Ramponi and fellow inmate Andrea Volonghi found a new purpose for their life sentences, tearing apart a smuggler’s boat placed in the yard between prison sections. Initially, the boats were converted into crosses and nativity scenes, but the inmates, who were already trained as luthiers, thought why not turn them into musical instruments?
So they are currently searching for key parts to use in their instrument workshop, removing rusty nails in the process. The more damaged wood is sent to another prison in Rome, where prisoners make rosary crosses.

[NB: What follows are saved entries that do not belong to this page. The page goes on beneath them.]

(** * EU AI Act governance core: lineage integrity and the compliance gate

    A shallow embedding of [governance/data_lineage.py] and
    [compliance_gate.py].  Python objects are values of [pyval]; a call
    either returns or raises ([outcome]); methods that talk to the storage
    backend, the model registry or the clock are state transformers over a
    world that also logs every collaborator call. *)

From Stdlib Require Import ZArith List String Ascii Bool Lia Floats.
From Stdlib Require Import DecimalString Permutation OrderedTypeEx.
Import ListNotations.

Set Warnings "-inexact-float,-register-all".
Local Open Scope string_scope.
Local Open Scope Z_scope.

(** ** Python values *)

Module Py.

(** Exception classes the code names or that the interpreter raises in the
    modelled operations; all derive from [Exception]. *)
Inductive exn_class : Type :=
| KeyError
| TypeError
| AttributeError
| ValueError
| OtherError (name : string).

Record exn : Type := Exn { exn_kind : exn_class; exn_str : string }.

Inductive outcome (A : Type) : Type :=
| Returns (a : A)
| Raises (e : exn).
Arguments Returns {A} a.
Arguments Raises {A} e.

Definition obind {A B} (m : outcome A) (k : A -> outcome B) : outcome B :=
  match m with
  | Returns a => k a
  | Raises e => Raises e
  end.

(** Python dicts keep insertion order: an association list, first binding
    of a key is the binding. *)
Fixpoint dict_get {V : Type} (k : string) (d : list (string * V)) : option V :=
  match d with
  | [] => None
  | (k', v) :: d' => if String.eqb k k' then Some v else dict_get k d'
  end.

Definition dict_mem {V : Type} (k : string) (d : list (string * V)) : bool :=
  match dict_get k d with Some _ => true | None => false end.

(** [d[k] = v]: overwrite in place, or append a new key. *)
Fixpoint dict_set {V : Type} (k : string) (v : V) (d : list (string * V))
  : list (string * V) :=
  match d with
  | [] => [(k, v)]
  | (k', v') :: d' =>
      if String.eqb k k' then (k', v) :: d' else (k', v') :: dict_set k v d'
  end.

(** [dict(pairs)] *)
Definition dict_of_pairs {V : Type} (l : list (string * V)) : list (string * V) :=
  fold_left (fun d kv => dict_set (fst kv) (snd kv) d) l [].

Inductive pyval : Type :=
| VNone
| VBool (b : bool)
| VInt (z : Z)
| VFloat (f : float)
| VStr (s : string)
| VDatetime (t : Z)               (* naive datetime, microseconds since the epoch *)
| VList (l : list pyval)
| VDict (d : list (string * pyval)).

Definition dict : Type := list (string * pyval).

Definition type_name (v : pyval) : string :=
  match v with
  | VNone => "NoneType"
  | VBool _ => "bool"
  | VInt _ => "int"
  | VFloat _ => "float"
  | VStr _ => "str"
  | VDatetime _ => "datetime.datetime"
  | VList _ => "list"
  | VDict _ => "dict"
  end.

(** [bool(v)] *)
Definition truthy (v : pyval) : bool :=
  match v with
  | VNone => false
  | VBool b => b
  | VInt z => negb (z =? 0)
  | VFloat f => negb (PrimFloat.eqb f 0%float)
  | VStr s => negb (String.eqb s "")
  | VDatetime _ => true
  | VList l => match l with [] => false | _ => true end
  | VDict d => match d with [] => false | _ => true end
  end.

(** Numbers: [bool] is a subclass of [int]. *)
Inductive num : Type := NInt (z : Z) | NFloat (f : float).

Definition as_num (v : pyval) : option num :=
  match v with
  | VBool b => Some (NInt (if b then 1 else 0))
  | VInt z => Some (NInt z)
  | VFloat f => Some (NFloat f)
  | _ => None
  end.

(** An int against a float, compared exactly as CPython does. *)
Definition Z_compare_float (z : Z) (f : float) : option comparison :=
  match Prim2SF f with
  | S754_zero _ => Some (z ?= 0)
  | S754_infinity true => Some Gt
  | S754_infinity false => Some Lt
  | S754_nan => None
  | S754_finite s m e =>
      let sm := if s then Z.neg m else Z.pos m in
      if 0 <=? e then Some (z ?= sm * 2 ^ e)
      else Some (z * 2 ^ (- e) ?= sm)
  end.

Definition num_compare (x y : num) : option comparison :=
  match x, y with
  | NInt a, NInt b => Some (a ?= b)
  | NFloat a, NFloat b =>
      match PrimFloat.compare a b with
      | FEq => Some Eq
      | FLt => Some Lt
      | FGt => Some Gt
      | FNotComparable => None
      end
  | NInt a, NFloat b => Z_compare_float a b
  | NFloat a, NInt b => option_map CompOpp (Z_compare_float b a)
  end.

Definition num_eqb (x y : num) : bool :=
  match num_compare x y with Some Eq => true | _ => false end.

(** [a == b] on the modelled values (never raises). *)
Fixpoint py_eq (a b : pyval) {struct a} : bool :=
  match a, b with
  | VNone, VNone => true
  | VStr s, VStr t => String.eqb s t
  | VDatetime s, VDatetime t => s =? t
  | VList l1, VList l2 =>
      (fix go (l1 l2 : list pyval) {struct l1} : bool :=
         match l1, l2 with
         | [], [] => true
         | x :: l1', y :: l2' => py_eq x y && go l1' l2'
         | _, _ => false
         end) l1 l2
  | VDict d1, VDict d2 =>
      Nat.eqb (List.length d1) (List.length d2) &&
      (fix go (d : list (string * pyval)) : bool :=
         match d with
         | [] => true
         | (k, v) :: d' =>
             match dict_get k d2 with
             | Some w => py_eq v w
             | None => false
             end && go d'
         end) d1
  | _, _ =>
      match as_num a, as_num b with
      | Some x, Some y => num_eqb x y
      | _, _ => false
      end
  end.

Definition py_ne (a b : pyval) : bool := negb (py_eq a b).

(** The ordering operators [<] and [>]. *)
Inductive order_op : Type := OpLt | OpGt.

Definition op_symbol (op : order_op) : string :=
  match op with OpLt => "<" | OpGt => ">" end.

Definition op_holds (op : order_op) (c : comparison) : bool :=
  match op, c with
  | OpLt, Lt => true
  | OpGt, Gt => true
  | _, _ => false
  end.

Definition not_supported (op : order_op) (a b : pyval) : exn :=
  Exn TypeError
      ("'" ++ op_symbol op ++ "' not supported between instances of '"
           ++ type_name a ++ "' and '" ++ type_name b ++ "'").

Fixpoint py_order (op : order_op) (a b : pyval) {struct a} : outcome bool :=
  match a, b with
  | VStr s, VStr t => Returns (op_holds op (String.compare s t))
  | VDatetime s, VDatetime t => Returns (op_holds op (s ?= t))
  | VList l1, VList l2 =>
      (fix go (l1 l2 : list pyval) {struct l1} : outcome bool :=
         match l1, l2 with
         | x :: l1', y :: l2' =>
             if py_eq x y then go l1' l2' else py_order op x y
         | [], [] => Returns false
         | [], _ :: _ => Returns (op_holds op Lt)
         | _ :: _, [] => Returns (op_holds op Gt)
         end) l1 l2
  | _, _ =>
      match as_num a, as_num b with
      | Some x, Some y =>
          match num_compare x y with
          | Some c => Returns (op_holds op c)
          | None => Returns false
          end
      | _, _ => Raises (not_supported op a b)
      end
  end.

Definition py_lt : pyval -> pyval -> outcome bool := py_order OpLt.
Definition py_gt : pyval -> pyval -> outcome bool := py_order OpGt.

Definition no_attribute (v : pyval) (attr : string) : exn :=
  Exn AttributeError
      ("'" ++ type_name v ++ "' object has no attribute '" ++ attr ++ "'").

(** [v.get(k, default)] *)
Definition py_get (v : pyval) (k : string) (default : pyval) : outcome pyval :=
  match v with
  | VDict d => Returns (match dict_get k d with Some x => x | None => default end)
  | _ => Raises (no_attribute v "get")
  end.

(** [v.items()] *)
Definition py_items (v : pyval) : outcome (list (string * pyval)) :=
  match v with
  | VDict d => Returns d
  | _ => Raises (no_attribute v "items")
  end.

(** [d[k]] on a dict: [KeyError(k)], whose [str] is the key's repr. *)
Definition dict_getitem (d : dict) (k : string) : outcome pyval :=
  match dict_get k d with
  | Some x => Returns x
  | None => Raises (Exn KeyError ("'" ++ k ++ "'"))
  end.

(** [len(v)] *)
Definition py_len (v : pyval) : outcome Z :=
  match v with
  | VStr s => Returns (Z.of_nat (String.length s))
  | VList l => Returns (Z.of_nat (List.length l))
  | VDict d => Returns (Z.of_nat (List.length d))
  | _ => Raises (Exn TypeError
                     ("object of type '" ++ type_name v ++ "' has no len()"))
  end.

Fixpoint chars (s : string) : list pyval :=
  match s with
  | EmptyString => []
  | String c s' => VStr (String c EmptyString) :: chars s'
  end.

(** [iter(v)] for the values that have a length. *)
Definition py_iter (v : pyval) : outcome (list pyval) :=
  match v with
  | VStr s => Returns (chars s)
  | VList l => Returns l
  | VDict d => Returns (map (fun kv => VStr (fst kv)) d)
  | _ => Raises (Exn TypeError
                     ("'" ++ type_name v ++ "' object is not iterable"))
  end.

(** [k in v] for a string [k]. *)
Definition py_contains (k : string) (v : pyval) : outcome bool :=
  match v with
  | VDict d => Returns (dict_mem k d)
  | VList l => Returns (existsb (py_eq (VStr k)) l)
  | VStr s => Returns (match String.index 0 k s with Some _ => true | None => false end)
  | _ => Raises (Exn TypeError
                     ("argument of type '" ++ type_name v ++ "' is not iterable"))
  end.

(** [str(z)] for an int. *)
Definition str_int (z : Z) : string := NilZero.string_of_int (Z.to_int z).

Definition microseconds_per_day : Z := 86400000000.

(** [(now - v).days], with [now] a datetime. *)
Definition days_since (now : Z) (v : pyval) : outcome Z :=
  match v with
  | VDatetime t => Returns ((now - t) / microseconds_per_day)
  | _ => Raises (Exn TypeError
                     ("unsupported operand type(s) for -: 'datetime.datetime' and '"
                        ++ type_name v ++ "'"))
  end.

(** [float(z)]: round to nearest even; [OverflowError] past the largest double. *)
Definition float_of_int (z : Z) : outcome float :=
  match binary_normalize 53 1024 z 0 false with
  | S754_infinity _ =>
      Raises (Exn (OtherError "OverflowError") "int too large to convert to float")
  | sf => Returns (SF2Prim sf)
  end.

Definition two_digits (n : Z) : string :=
  (if n <? 10 then "0" else "") ++ str_int n.

(** [format(f, '.2f')] for a double that is zero or finite: the exact
    binary value, rounded half to even at the second decimal. *)
Definition fixed2 (sf : spec_float) : string :=
  match sf with
  | S754_finite s m e =>
      let hundredths :=
        if 0 <=? e then Z.pos m * 100 * 2 ^ e
        else
          let d := 2 ^ (- e) in
          let q := (Z.pos m * 100) / d in
          let r := (Z.pos m * 100) mod d in
          if (d <? 2 * r) || ((d =? 2 * r) && Z.odd q) then q + 1 else q in
      (if s then "-" else "") ++ str_int (hundredths / 100) ++ "."
        ++ two_digits (hundredths mod 100)
  | S754_zero s => (if s then "-" else "") ++ "0.00"
  | S754_infinity s => (if s then "-" else "") ++ "inf"
  | S754_nan => "nan"
  end.

(** [format(f, '.2%')] for a float: scale by 100 in double arithmetic,
    then fixed notation with two decimals. *)
Definition percent2 (f : float) : string :=
  fixed2 (Prim2SF (PrimFloat.mul f 100%float)) ++ "%".

(** Builtins whose text output the model does not compute: [str(v)] of a
    float, datetime, list or dict (for a float also its [repr]),
    [datetime.isoformat()], [datetime.strftime(fmt)], and the iteration
    order of a set of strings. *)
Class Builtins : Type := {
  py_str : pyval -> string;
  isoformat : Z -> string;
  strftime : Z -> string -> string;
  set_order : list string -> list string
}.

(** [format(v, '.2%')], the f-string field [{v:.2%}]. *)
Definition format_pct2 `{Builtins} (v : pyval) : outcome string :=
  match v with
  | VFloat f => Returns (percent2 f)
  | VInt z => obind (float_of_int z) (fun f => Returns (percent2 f))
  | VBool b => obind (float_of_int (if b then 1 else 0)) (fun f => Returns (percent2 f))
  | VDatetime t => Returns (strftime t ".2%")
  | VStr _ =>
      Raises (Exn ValueError "Unknown format code '%' for object of type 'str'")
  | _ =>
      Raises (Exn TypeError
                  ("unsupported format string passed to " ++ type_name v ++ ".__format__"))
  end.

(** [str(v)], which is also how an f-string renders [{v}]. *)
Definition str_of `{Builtins} (v : pyval) : string :=
  match v with
  | VNone => "None"
  | VBool true => "True"
  | VBool false => "False"
  | VInt z => str_int z
  | VStr s => s
  | _ => py_str v
  end.

(** [d.get(k, default)] on a dict. *)
Definition dict_get_or (d : dict) (k : string) (default : pyval) : pyval :=
  match dict_get k d with Some x => x | None => default end.

End Py.

(** ** [json.dumps] *)

Module Json.
Import Py.

Definition hex_digit (n : Z) : ascii :=
  match n with
  | 0 => "0" | 1 => "1" | 2 => "2" | 3 => "3" | 4 => "4" | 5 => "5"
  | 6 => "6" | 7 => "7" | 8 => "8" | 9 => "9" | 10 => "a" | 11 => "b"
  | 12 => "c" | 13 => "d" | 14 => "e" | _ => "f"
  end%char.

Definition dquote : ascii := "034"%char.
Definition backslash : ascii := "092"%char.

Definition escape_seq (c : ascii) : string := String backslash (String c EmptyString).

At the moment when it comes full circle, immigrants assemble rosaries in a Vatican workshop.
The boat arrived at the Opera House still in its possession, but inside it still contained remnants of the lives of the migrants, who the United Nations said had died or gone missing on the perilous Central Mediterranean crossing since 2014. It is also a reminder of the 22,870 immigrants living in the country.
A shoulder bag containing diapers, baby bottles and shoes for toddlers sits on one bow, along with canned Tunisian anchovies and tuna and a number of plastic sandals.
“I don’t know what happened to them, but I hope they survive,” Vorongi said, thinking of a pair of small pink sneakers with the familiar Western logo.
Each instrument takes 400 hours to build, from boat disassembly to finished product. Classical violins made in Cremona’s famous workshops, an hour’s drive from Milan, are made of fir and maple, but sea instruments are made of softer African fir, sun-drenched blues, oranges, and Assembled in shades of orange. Red remains as a memory of the trip. The painted veneer affects the tone of the instrument.
“There is a sweetness that cannot be imagined in these instruments that have traveled across the ocean,” said cellist Mario Brunello, a member of the Orchestra of the Sea. “They don’t have a story to tell. They have hope and a future.”
The House of Spirit and the Arts Foundation, which was the first to introduce luthier-making workshops in four Italian prisons 10 years ago, says the La Scala concert marks the beginning of a movement that will bring sea orchestra performances to southern European countries for the first time. I hope. Northern capitals bear the brunt of immigration and then have the most influence over immigration policy.
“The beauty is that music transcends all divisions and all ideologies and touches people’s hearts and souls, and I hope that music makes people think,” he said, adding, “Politicians need to think about this drama. “There is,” he said.